Blood. 1996 Jul 15;88(2):429-36.
We have studied the effects of recombinant human thrombopoietin (TPO; mpl ligand) on the proliferation of human primitive hematopoietic progenitors in vitro. CD34+ cells were enriched for cell-cycle-dormant primitive progenitors by separation on the basis of expression of c-kit and CD38. In the presence of varying combinations of TPO, Steel factor (SF), and interleukin-3 (IL-3), CD34+/c-kit(low)/CD38neg/low cells produced fewer colonies than CD34+/c-kit(low)/CD38high cells. However, when cultured in suspension for 7 days and replated in methylcellulose culture for measurement of colony-forming cells, the former population generated more colony-forming cells than the latter. In suspension culture of CD34+/c-kit(low)/CD38neg/low cells, TPO acted synergistically with SF and/or IL-3 in support of the production of colony-forming cells for granulocyte/macrophage colonies, erythroid colonies, and mixed colonies. Culture studies of individual CD34+/c-kit(low)/CD38neg/low cells provided the evidence for the direct nature of the effects of TPO. When combined with SF, TPO showed stronger stimulation of production of progenitors in suspension culture than other early-acting factors, such as IL-6, IL-11, and granulocyte colony-stimulating factor (G-CSF). TPO may be an important cytokine for in vitro manipulation of human hematopoietic stem cells.

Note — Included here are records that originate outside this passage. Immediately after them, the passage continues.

(** X5: every entry of a validation error is real.  It is located at one of
    the two declared fields and tells what is wrong with the value submitted
    for that field: there is no value, it is no numeral, it is a numeral of
    too many digits, or it is an integer below the lower bound of that field
    or above its upper bound. *)
Theorem reported_errors_are_real
  (s d : FormValue) (detail : list ErrorDetails) (e : ErrorDetails) :
  compute s d = UnprocessableEntity detail ->
  In e detail ->
  (loc e = loc_systolic_bp /\
   describes MAPFormInput.systolic_bp_field s (type e)) \/
  (loc e = loc_diastolic_bp /\
   describes MAPFormInput.diastolic_bp_field d (type e)).
Proof.
  unfold compute, post_calculate, MAPFormInput.validate.
  pose proof (validate_int_spec "systolic_bp" MAPFormInput.systolic_bp_field s) as Hs.
  pose proof (validate_int_spec "diastolic_bp" MAPFormInput.diastolic_bp_field d) as Hd.
  destruct (validate_int "systolic_bp" _ s) as [es | s'];
    destruct (validate_int "diastolic_bp" _ d) as [ed | d']; simpl.
  - intros [= <-] [<- | [<- | []]]; [left | right]; tauto.
  - intros [= <-] [<- | []]. left. tauto.
  - intros [= <-] [<- | []]. right. tauto.
  - destruct (calculate_map _); discriminate.
Qed.

Lemma reported_errors_are_real_witness :
  (loc {| loc := loc_diastolic_bp; type := less_than_equal 150 |}
   = loc_systolic_bp /\
   describes MAPFormInput.systolic_bp_field (IntValue 120)
     (type {| loc := loc_diastolic_bp; type := less_than_equal 150 |})) \/
  (loc {| loc := loc_diastolic_bp; type := less_than_equal 150 |}
   = loc_diastolic_bp /\
   describes MAPFormInput.diastolic_bp_field (IntValue 151)
     (type {| loc := loc_diastolic_bp; type := less_than_equal 150 |})).
Proof.
  apply (reported_errors_are_real (IntValue 120) (IntValue 151)
           [{| loc := loc_diastolic_bp; type := less_than_equal 150 |}]).
  - reflexivity.
  - left. reflexivity.
Defined.

(** X6: validation does not stop at the first failure.  A validation error
    has exactly one entry for each field whose value is not acceptable, the
    entry of [systolic_bp] before that of [diastolic_bp]. *)
Theorem one_error_per_invalid_field
  (s d : FormValue) (detail : list ErrorDetails) :
  compute s d = UnprocessableEntity detail ->
  List.map loc detail =
  (if acceptable MAPFormInput.systolic_bp_field s then [] else [loc_systolic_bp])
  ++ (if acceptable MAPFormInput.diastolic_bp_field d then []
      else [loc_diastolic_bp]).
Proof.
  unfold compute, post_calculate, MAPFormInput.validate.
  pose proof (validate_int_spec "systolic_bp" MAPFormInput.systolic_bp_field s) as Hs.
  pose proof (validate_int_spec "diastolic_bp" MAPFormInput.diastolic_bp_field d) as Hd.
  destruct (validate_int "systolic_bp" _ s) as [es | s'];
    destruct (validate_int "diastolic_bp" _ d) as [ed | d']; simpl;
    try (destruct (calculate_map _); discriminate);
    intros [= <-]; simpl.
  - destruct Hs as (-> & -> & _), Hd as (-> & -> & _). reflexivity.
  - destruct Hs as (-> & -> & _), Hd as (-> & _). reflexivity.
  - destruct Hs as (-> & _), Hd as (-> & -> & _). reflexivity.
Qed.

Lemma one_error_per_invalid_field_witness :
  List.map loc [{| loc := loc_systolic_bp; type := greater_than_equal 50 |};
                {| loc := loc_diastolic_bp; type := missing |}] =
  (if acceptable MAPFormInput.systolic_bp_field (IntValue 49) then []
   else [loc_systolic_bp])
  ++ (if acceptable MAPFormInput.diastolic_bp_field Absent then []
      else [loc_diastolic_bp]).
Proof.
  apply (one_error_per_invalid_field (IntValue 49) Absent). reflexivity.
Defined.

(** ** Further properties of the computed value *)

Lemma nearest_tenth_of_third (n : Z) :
  -1 <= 3 * ((20 * n + 3) / 6) - 10 * n <= 1.
Proof.
  pose proof (Z.div_mod (20 * n + 3) 6 ltac:(lia)) as Hdiv.
  pose proof (Z.mod_pos_bound (20 * n + 3) 6 ltac:(lia)) as Hmod.
  lia.
Qed.

(** A property of both values at any two sums of the range follows from its
    table over the square of the range. *)
Lemma on_zrange2 (p : Z -> Z -> bool) (lo : Z) (len : nat) :
  forallb (fun n => forallb (p n) (zrange lo len)) (zrange lo len) = true ->
  forall n n', lo <= n < lo + Z.of_nat len -> lo <= n' < lo + Z.of_nat len ->
               p n n' = true.
Proof.
  intros Htable n n' Hn Hn'.
  rewrite forallb_forall in Htable.
  specialize (Htable n (In_zrange _ _ _ Hn)).
  rewrite forallb_forall in Htable.
  apply Htable. now apply In_zrange.
Qed.

Lemma exact_third_increasing (n n' : Z) :
  110 <= n < 110 + Z.of_nat 441 -> 110 <= n' < 110 + Z.of_nat 441 ->
  n < n' -> float_ltb (exact_third n) (exact_third n') = true.
Proof.
  intros Hn Hn' Hlt.
  pose proof (on_zrange2
    (fun a b => implb (a <? b) (float_ltb (exact_third a) (exact_third b)))
    110 441) as Htable.
  specialize (Htable ltac:(vm_compute; reflexivity) n n' Hn Hn').
  simpl in Htable.
  destruct (Z.ltb_spec n n'); [exact Htable | lia].
Qed.

Lemma float_ltb_irrefl (x : PyFloat.float) : float_ltb x x = false.
Proof.
  unfold float_ltb, SFltb.
  destruct x as [[] | [] | | [] m e]; simpl; try reflexivity;
    rewrite Z.compare_refl, Pos.compare_cont_refl; reflexivity.
Qed.

(** X7: the returned value is accurate and does not depend on a tie rule.
    For in-range integers the [map] field is the float of a decimal [k / 10]
    with one digit after the point, and [k / 10] is within one thirtieth of
    the exact quotient [(s + 2*d) / 3], so it is the nearest such decimal and
    no quotient lies halfway between two of them. *)
Theorem map_is_nearest_tenth (s d : Z) :
  50 <= s <= 250 -> 30 <= d <= 150 ->
  exists k,
    compute (IntValue s) (IntValue d)
    = OK {| MAPFormOutput.map := PyFloat.decimal k 1 |} /\
    -1 <= 3 * k - 10 * (s + 2 * d) <= 1.
Proof.
  intros Hs Hd. exists ((20 * (s + 2 * d) + 3) / 6). split.
  - unfold compute. rewrite post_calculate_in_bounds by assumption.
    reflexivity.
  - apply nearest_tenth_of_third.
Qed.

Lemma map_is_nearest_tenth_witness :
  exists k,
    compute (IntValue 120) (IntValue 80)
    = OK {| MAPFormOutput.map := PyFloat.decimal k 1 |} /\
    -1 <= 3 * k - 10 * (120 + 2 * 80) <= 1.
Proof. apply (map_is_nearest_tenth 120 80); lia. Defined.

(** X8: the returned value grows strictly with the weighted sum.  For two
    in-range requests, if [s + 2*d < s' + 2*d'] then the first [map] is
    below the second under [<]; so raising either pressure by one unit
    always raises the reported value. *)
Theorem map_strictly_increasing (s d s' d' : Z) :
  50 <= s <= 250 -> 30 <= d <= 150 ->
  50 <= s' <= 250 -> 30 <= d' <= 150 ->
  s + 2 * d < s' + 2 * d' ->
  exists m m',
    compute (IntValue s) (IntValue d) = OK {| MAPFormOutput.map := m |} /\
    compute (IntValue s') (IntValue d') = OK {| MAPFormOutput.map := m' |} /\
    float_ltb m m' = true.
Proof.
  intros Hs Hd Hs' Hd' Hlt.
  exists (exact_third (s + 2 * d)), (exact_third (s' + 2 * d')).
  unfold compute. rewrite !post_calculate_in_bounds by assumption.
  repeat split.
  apply exact_third_increasing; trivial; now apply sum_in_range.
Qed.

Lemma map_strictly_increasing_witness :
  exists m m',
    compute (IntValue 120) (IntValue 80) = OK {| MAPFormOutput.map := m |} /\
    compute (IntValue 121) (IntValue 80) = OK {| MAPFormOutput.map := m' |} /\
    float_ltb m m' = true.
Proof. apply (map_strictly_increasing 120 80 121 80); lia. Defined.

(** X9: two in-range requests get the same response exactly when their
    weighted sums [s + 2*d] agree: the response depends on the sum alone,
    with [diastolic_bp] counting twice, and distinct sums are never rounded
    to the same value. *)
Theorem same_response_iff_same_sum (s d s' d' : Z) :
  50 <= s <= 250 -> 30 <= d <= 150 ->
  50 <= s' <= 250 -> 30 <= d' <= 150 ->
  (compute (IntValue s) (IntValue d) = compute (IntValue s') (IntValue d')
   <-> s + 2 * d = s' + 2 * d').
Proof.
  intros Hs Hd Hs' Hd'.
  pose proof (sum_in_range _ _ Hs Hd) as Hn.
  pose proof (sum_in_range _ _ Hs' Hd') as Hn'.
  unfold compute. rewrite !post_calculate_in_bounds by assumption.
  cbn [snd]. split.
  - intros Hresp.
    assert (Heq : exact_third (s + 2 * d) = exact_third (s' + 2 * d'))
      by congruence.
    destruct (Z.lt_trichotomy (s + 2 * d) (s' + 2 * d')) as [Hlt | [? | Hgt]];
      trivial; exfalso.
    + pose proof (exact_third_increasing _ _ Hn Hn' Hlt) as H.
      rewrite Heq, float_ltb_irrefl in H. discriminate.
    + pose proof (exact_third_increasing _ _ Hn' Hn Hgt) as H.
      rewrite Heq, float_ltb_irrefl in H. discriminate.
  - intros ->. reflexivity.
Qed.

Lemma same_response_iff_same_sum_witness :
  compute (IntValue 122) (IntValue 80) = compute (IntValue 120) (IntValue 81)
  <-> 122 + 2 * 80 = 120 + 2 * 81.
Proof. apply (same_response_iff_same_sum 122 80 120 81); lia. Defined.

(** X10: the range of the output.  For in-range integers the [map] field
    lies between 36.7 and 183.3, the values at the two corners of the input
    range, under [<=]. *)
Theorem map_between_36_7_and_183_3 (s d : Z) :
  50 <= s <= 250 -> 30 <= d <= 150 ->
  exists m,
    compute (IntValue s) (IntValue d) = OK {| MAPFormOutput.map := m |} /\
    float_leb (PyFloat.decimal 367 1) m = true /\
    float_leb m (PyFloat.decimal 1833 1) = true.
Proof.
  intros Hs Hd. pose proof (sum_in_range _ _ Hs Hd) as Hn.
  exists (exact_third (s + 2 * d)). split; [| split].
  - unfold compute. now rewrite post_calculate_in_bounds.
  - revert Hn. generalize (s + 2 * d).
    apply (on_zrange
             (fun n => float_leb (PyFloat.decimal 367 1) (exact_third n))
             (fun _ => true)).
    vm_compute. reflexivity.
  - revert Hn. generalize (s + 2 * d).
    apply (on_zrange
             (fun n => float_leb (exact_third n) (PyFloat.decimal 1833 1))
             (fun _ => true)).
    vm_compute. reflexivity.
Qed.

我们研究了重组人血小板生成素(TPO;mpl配体)对人原始造血祖细胞体外增殖的影响。通过基于c-kit和CD38表达进行分离,富集出处于细胞周期静止状态的原始祖细胞的CD34+细胞。在血小板生成素(TPO)、干细胞因子(SF)和白细胞介素-3(IL-3)的不同组合存在的情况下,CD34+/c-kit(低)/CD38阴性/低表达细胞形成的集落比CD34+/c-kit(低)/CD38高表达细胞少。然而,当在悬浮培养中培养7天,然后重新接种到甲基纤维素培养基中以测量集落形成细胞时,前一组产生的集落形成细胞比后一组多。在CD34+/c-kit(低)/CD38阴性/低表达细胞的悬浮培养中,TPO与SF和/或IL-3协同作用,支持粒细胞/巨噬细胞集落、红系集落和混合集落的集落形成细胞的产生。对单个CD34+/c-kit(低)/CD38阴性/低表达细胞的培养研究为TPO作用的直接性质提供了证据。当与SF联合使用时,TPO在悬浮培养中对祖细胞产生的刺激作用比其他早期作用因子,如IL-6、IL-11和粒细胞集落刺激因子(G-CSF)更强。TPO可能是体外操纵人造血干细胞的一种重要细胞因子。